The Austin Chronicle

Phases & Stages

Texas Union Ballroom, June 20

Reviewed by Doug Freeman, June 26, 2015, Music

Since quitting the Drive-By Truckers in 2007, Jason Isbell has become one of the best songwriters in Americana today. As the Alabama native noted Saturday night to 1,000 strong at a sold-out Texas Union Ballroom, if it wasn't for his 2013 LP Southeastern, "We wouldn't be here right now." The album's stripped-down sound, largely shedding his band the 400 Unit, served as the focal point for this solo acoustic show, and setup to Isbell's fifth studio release, next month's Something More Than Free.
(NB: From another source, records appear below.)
(* ===== verification/Inject.v ===== *)
(** * Applying a Recommendation to containers ([internal/workload/inject.go])

    What the webhook writes into a pod being created and the controller into
    one that runs: each container's requests and limits with its recommendation
    applied, and no request left above its limit. *)

From S2P Require Import Prelude GoLang Quantity Kube WlrApi Resources Limits Compute.
Local Open Scope Z_scope.

Section Inject.
Context {QO : QuantityOps} {KO : KubeOps}.

Record ContainerWrite := {
  cw_Name : string;
  cw_Init : bool;
  cw_Index : nat;
  cw_Resources : ResourceRequirements;
  cw_RaisedLimits : list string;
}.

Record Injection := {
  inj_Recs : gmap string ContainerRecommendation;
  inj_Writes : list ContainerWrite;
}.

Definition setQuantity (rl : ResourceList) (name : string) (q : option Quantity) : ResourceList :=
  match q with
  | None => rl
  | Some q => if is_eq (Cmp (rl_index rl name) q) then rl else <[name := q]> rl
  end.

Definition applyLimit (rl : ResourceList) (name : string) (q : option Quantity) (remove : bool) : ResourceList :=
  if negb remove then setQuantity rl name q else delete name rl.

(** The guard of one resource: a limit below its request is raised to it. *)
Definition raiseLimit (st : ResourceRequirements * list string) (name : string) :
    ResourceRequirements * list string :=
  let '(out, raised) := st in
  match Requests out !! name, Limits out !! name with
  | Some req, Some limit =>
      if is_gt (Cmp req limit)
      then ({| Requests := Requests out; Limits := <[name := req]> (Limits out) |}, raised ++ [name])
      else st
  | _, _ => st
  end.

Definition requestsEqual (a b : ResourceRequirements) : bool :=
  is_eq (Cmp (rl_Cpu (Requests a)) (rl_Cpu (Requests b))) &&
  is_eq (Cmp (rl_Memory (Requests a)) (rl_Memory (Requests b))).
Following local songwriter David Ramirez's opening set, previewing songs from his own upcoming Fables that draws impressive influences from the headliner, Isbell boldly led off the fundraiser for the Cactus Cafe and KUTX with his new title track, a blue-collar anthem in line with past peaks. Older tunes "Tour of Duty" and "Dress Blues," the latter recently covered with a measure of commercial success by the Zac Brown Band, likewise cut with Isbell's empathetic eye as he turned to the slow fallout of a generation at war. "Different Days" burned personal, as did the bar-closing lilt of "Streetlights," the singer winding stories and subtle guitar work throughout. "Goddamn Lonely Love" dug back to Truckers material ahead of "Stockholm," "Alabama Pines," and new tune "Speed Trap Town," while a searing "Cover Me Up" and wrenching "Songs That She Sang in the Shower" launched the Southeastern run of "Relatively Easy," "Live Oak," and stunning "Elephant." Closing with Trucker favorite "Outfit," Isbell noted for Father's Day that, "If you have a dad and he's worth a shit, call him and tell him you love him." Capping the 80-minute set with an encore offering new single "24 Frames" and "Traveling Alone," he closed with Tom Petty's "Even the Losers," an unnecessary cover as Jason Isbell claims his place near the top of the songwriting food chain.